ACF of this process,

if there has to decay very, very slowly,

so once you see very slow decaying ACF that

is also a suggestion that maybe we have to do some differencing.

Now, later on, we will going to actually modeling real life data sets.

So, basically, we're going to go this checklist in a way.

This is going to be our guide.

If there is a trend that will suggest a differencing,

if there's a variation in the variance.

Right. If the variance is different in one part of

the time series from the other part of that time series which means it's not stationary.

We have to use some kind of transformation to stabilize

the variance and the common transformations are lower at them.
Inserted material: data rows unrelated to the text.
(** * StripeWebhookServerService: the Stripe webhook receiver

    A shallow embedding of
    [packages/backend/src/server/StripeWebhookServerService.ts]: the
    [POST /webhook] handler registered by [createServer], with its three
    subscription transitions, and the properties of the handler that the
    specification states.

    The content-type parser that [createServer] registers hands the body
    over as a buffer and is not part of the embedding.

    The handler is asynchronous imperative code over injected collaborators.
    It is embedded as a state-and-exception monad over one [State] record: the
    three tables the repositories give access to, the role assignments kept by
    the role service, the status code set on the reply, and a chronological
    trace of every call made to a collaborator. A run of the handler ends
    in what the handler returns ([undefined], or the reply object) or in what
    it throws.

    The lookups of the collaborators fail where the code lets them fail:
    [findOneByOrFail] on a missing row, the first item of an event without
    items, the missing profile. Their writes ([update], [assign] of a role
    that is not held, [unassign], [pack], [publishMainStream]) complete: a
    delivery that one of them cuts short is not among the runs. The
    properties that speak of every delivery are about what such a delivery
    keeps as well: the order of its calls, and what it leaves alone. *)

From Stdlib Require Import String Ascii List Bool Arith Lia.
Import ListNotations.

Local Open Scope string_scope.
Local Open Scope list_scope.

(** ** JavaScript values *)

(** Truthiness of a string: only the empty string is falsy. *)
Definition truthy (s : string) : bool := negb (s =? EmptyString).

(** Truthiness of a [string | null] (or [string | undefined]) value. *)
Definition truthy_opt (o : option string) : bool :=
  match o with
  | Some s => truthy s
  | None => false
  end.

(** [a !== b] for [a : string | null] and [b : string]. *)
Definition strict_neq (a : option string) (b : string) : bool :=
  match a with
  | Some s => negb (s =? b)
  | None => true
  end.

(** [a != null]. *)
Definition not_null {A : Type} (a : option A) : bool :=
  match a with
  | Some _ => true
  | None => false
  end.

(** The double-quote character of the log messages. *)
Definition dquote : string := String (ascii_of_nat 34) EmptyString.

(** ** Entities

    The entity classes live in the models of the backend, outside this file;
    each record has the fields the handler reads or writes. *)

Module UserProfile.
(** Modelled from the spec: the user profile entity is declared outside
    this file. It is keyed by the internal user id and holds the
    billing-customer identifier. *)
Record t : Type := mk {
  userId : string;
  stripeCustomerId : option string
}.
End UserProfile.

Module User.
(** Modelled from the spec: the user entity is declared outside this file.
    It holds the subscription status, the nullable reference to a plan and
    the nullable external subscription id. *)
Record t : Type := mk {
  id : string;
  subscriptionStatus : string;
  subscriptionPlanId : option string;
  stripeSubscriptionId : option string
}.
End User.

Module SubscriptionPlan.
(** Modelled from the spec: the plan entity is declared outside this file.
    It maps an external price identifier to an internal role identifier. *)
Record t : Type := mk {
  id : string;
  stripePriceId : string;
  roleId : string
}.
End SubscriptionPlan.

Module Role.
(** Modelled from the spec: the role entity is declared outside this file;
    the handler reads the id of the roles [getUserRoles] returns. *)
Record t : Type := mk { id : string }.
End Role.

(** The partial entity given to [usersRepository.update]: a field left
    [undefined] ([None] here) is not written; a nullable column takes
    [Some None] for [null]. *)
Module UserPatch.
Record t : Type := mk {
  subscriptionStatus : option string;
  subscriptionPlanId : option (option string);
  stripeSubscriptionId : option (option string)
}.

Definition apply (p : t) (u : User.t) : User.t :=
  User.mk (User.id u)
    (match subscriptionStatus p with
     | Some v => v
     | None => User.subscriptionStatus u
     end)
    (match subscriptionPlanId p with
     | Some v => v
     | None => User.subscriptionPlanId u
     end)
    (match stripeSubscriptionId p with
     | Some v => v
     | None => User.stripeSubscriptionId u
     end).
End UserPatch.

(** ** The Stripe event, as far as the handler reads it *)

Module Stripe.
Record Plan : Type := mkPlan { plan_id : string }.

Record SubscriptionItem : Type := mkItem { plan : Plan }.

(** [event.data.object]; [items_data] is [items.data]. *)
Record Subscription : Type := mkSubscription {
  id : string;
  customer : string;
  status : string;
  cancel_at_period_end : bool;
  items_data : list SubscriptionItem
}.

(** [event.data.previous_attributes], of which only [status] is read. *)
Record PreviousAttributes : Type := mkPrevious {
  previous_status : option string
}.

Record Event : Type := mkEvent {
  type : string;
  data_object : Subscription;
  data_previous_attributes : option PreviousAttributes
}.
End Stripe.

(** ** Configuration and request *)

Module Config.
(** Modelled from the spec: the configuration type is declared outside this
    file. Of it the handler reads the provider credentials, each of which
    may be unset. *)
Record StripeConfig : Type := mkStripe {
  secretKey : option string;
  webhookSecret : option string
}.

Record t : Type := mk { stripe : option StripeConfig }.
End Config.

(** [request.rawBody]: absent, a string or a buffer. A buffer is an object
    and so is truthy even when it is empty. *)
Inductive RawBody : Type :=
| BodyUndefined
| BodyString (s : string)
| BodyBuffer (bytes : list Byte.byte).

Definition body_truthy (b : RawBody) : bool :=
  match b with
  | BodyUndefined => false
  | BodyString s => truthy s
  | BodyBuffer _ => true
  end.

(** A request header: absent, one value, or several. *)
Inductive HeaderValue : Type :=
| HeaderUndefined
| HeaderString (s : string)
| HeaderArray (l : list string).

Definition header_truthy (h : HeaderValue) : bool :=
  match h with
  | HeaderUndefined => false
  | HeaderString s => truthy s
  | HeaderArray _ => true
  end.

Module Request.
Record t : Type := mk {
  rawBody : RawBody;
  stripe_signature : HeaderValue
}.
End Request.

(** ** Effects *)

Inductive Table : Type := UserProfiles | Users | SubscriptionPlans.

Inductive LogLevel : Type := Info | Warn | Error.

(** One entry per call to a collaborator, in the order the calls are made. *)
Inductive Effect : Type :=
| DbRead (t : Table)
| DbWrite (t : Table)
| RoleRead (userId : string)
| RoleAssign (userId roleId : string)
| RoleUnassign (userId roleId : string)
| Pack (userId : string)
| Publish (userId eventName : string)
| Log (level : LogLevel) (message : string)
| ReplyCode (code : nat).

(** What an [await]ed call can throw. *)
Inductive Exn : Type :=
| PlainError
| TypeError
| EntityNotFoundError (t : Table)
| AlreadyAssigned.

Record State : Type := mkState {
  userProfiles : list UserProfile.t;
  users : list User.t;
  subscriptionPlans : list SubscriptionPlan.t;
  roleAssignments : list (string * string);
  statusCode : option nat;
  trace : list Effect
}.

Inductive Result (A : Type) : Type :=
| Ok (a : A)
| Throw (e : Exn).

Arguments Ok {A} a.
Arguments Throw {A} e.

Definition M (A : Type) : Type := State -> Result A * State.

Definition ret {A : Type} (a : A) : M A := fun s => (Ok a, s).

Definition throw {A : Type} (e : Exn) : M A := fun s => (Throw e, s).

Definition bind {A B : Type} (m : M A) (k : A -> M B) : M B :=
  fun s =>
    match m s with
    | (Ok a, s') => k a s'
    | (Throw e, s') => (Throw e, s')
    end.

Declare Scope handler_scope.
Delimit Scope handler_scope with handler.
Bind Scope handler_scope with M.

Notation "x <- m ;; k" := (bind m (fun x => k))
  (at level 61, m at next level, right associativity) : handler_scope.
Notation "m ;; k" := (bind m (fun _ => k))
  (at level 61, right associativity) : handler_scope.

Local Open Scope handler_scope.

Definition gets {A : Type} (f : State -> A) : M A := fun s => (Ok (f s), s).

Definition emit (e : Effect) : M unit :=
  fun s =>
    (Ok tt,
     mkState (userProfiles s) (users s) (subscriptionPlans s)
       (roleAssignments s) (statusCode s) (trace s ++ [e])).

Definition set_users (us : list User.t) : M unit :=
  fun s =>
    (Ok tt,
     mkState (userProfiles s) us (subscriptionPlans s)
       (roleAssignments s) (statusCode s) (trace s)).

Definition set_roleAssignments (ra : list (string * string)) : M unit :=
  fun s =>
    (Ok tt,
     mkState (userProfiles s) (users s) (subscriptionPlans s)
       ra (statusCode s) (trace s)).

Definition set_statusCode (c : nat) : M unit :=
  fun s =>
    (Ok tt,
     mkState (userProfiles s) (users s) (subscriptionPlans s)
       (roleAssignments s) (Some c) (trace s)).

(** [for (const x of xs) { body x }]. *)
Fixpoint for_of {A : Type} (xs : list A) (body : A -> M unit) : M unit :=
  match xs with
  | [] => ret tt
  | x :: xs' => body x ;; for_of xs' body
  end.

(** ** Collaborators *)

Module Logger.
(** Modelled from the spec: the logger is defined outside this file. A call
    is recorded with its level and message. *)
Definition info (message : string) : M unit := emit (Log Info message).
Definition warn (message : string) : M unit := emit (Log Warn message).
Definition error (message : string) : M unit := emit (Log Error message).
End Logger.

(** What the promise of the handler resolves to: [return;] gives
    [undefined], [return reply.code(c)] gives the reply object. *)
Inductive Returned : Type := Undefined | TheReply.

Module Reply.
(** [reply.code(c)]: sets the status code and gives the reply back, so that
    calls can be chained. Nothing is sent by it. *)
Definition code (c : nat) : M Returned :=
  emit (ReplyCode c) ;; set_statusCode c ;; ret TheReply.
End Reply.

(** The repositories: a point lookup returns the first matching row, an
    update rewrites every matching row. *)
Module UserProfilesRepository.
Definition by_stripeCustomerId (customer : string) (p : UserProfile.t) : bool :=
  match UserProfile.stripeCustomerId p with
  | Some c => c =? customer
  | None => false
  end.

Definition lookup (customer : string) (ps : list UserProfile.t)
  : option UserProfile.t :=
  find (by_stripeCustomerId customer) ps.

(** [findOneBy({ stripeCustomerId: customer })]. *)
Definition findOneBy (customer : string) : M (option UserProfile.t) :=
  emit (DbRead UserProfiles) ;;
  gets (fun s => lookup customer (userProfiles s)).
End UserProfilesRepository.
And then, sometimes, we will need the differencing.

So if you take the logarithm and then differencing,

that whole thing is called,

in financial time series they call it a log-return of the time series.

We're going to look at ACF,

autocorrelation function which might suggest [inaudible] for us.

We're going to look at PACF of the difference or transformed time series.

And that might suggest for order p of autoregressive terms.

Then once we have a lot of models that we can play

with then we will somehow have to choose one of those models.

Right. And then what are going to be our criteria,

we're gonna have more than one criteria.

I know that you have seen already Akaike Information Criteria.

So AIC is one of the things we're going to look at.

We are trying to hope to get the least AIC.

We also want to get the least sum of the squared errors,

we are also going to look at that.

And then I'm going to introduce one more measure in a way to select a model,

and this measure is going to be basically Ljung-Box Q-statistics.

So Ljung-Box Q-statistics, I'm going to talk about them next lecture.

Basically by looking at these three,

we'll try to select our model.

Once we have our model,

we're going to go through the estimation and try to fit the model

to our time series. So what have you learned?

We have learned how to describe autoregressive,

integrated, moving average models.

And we learned how to rewrite autoregressive, integrated,

moving average models using backshift and difference operators.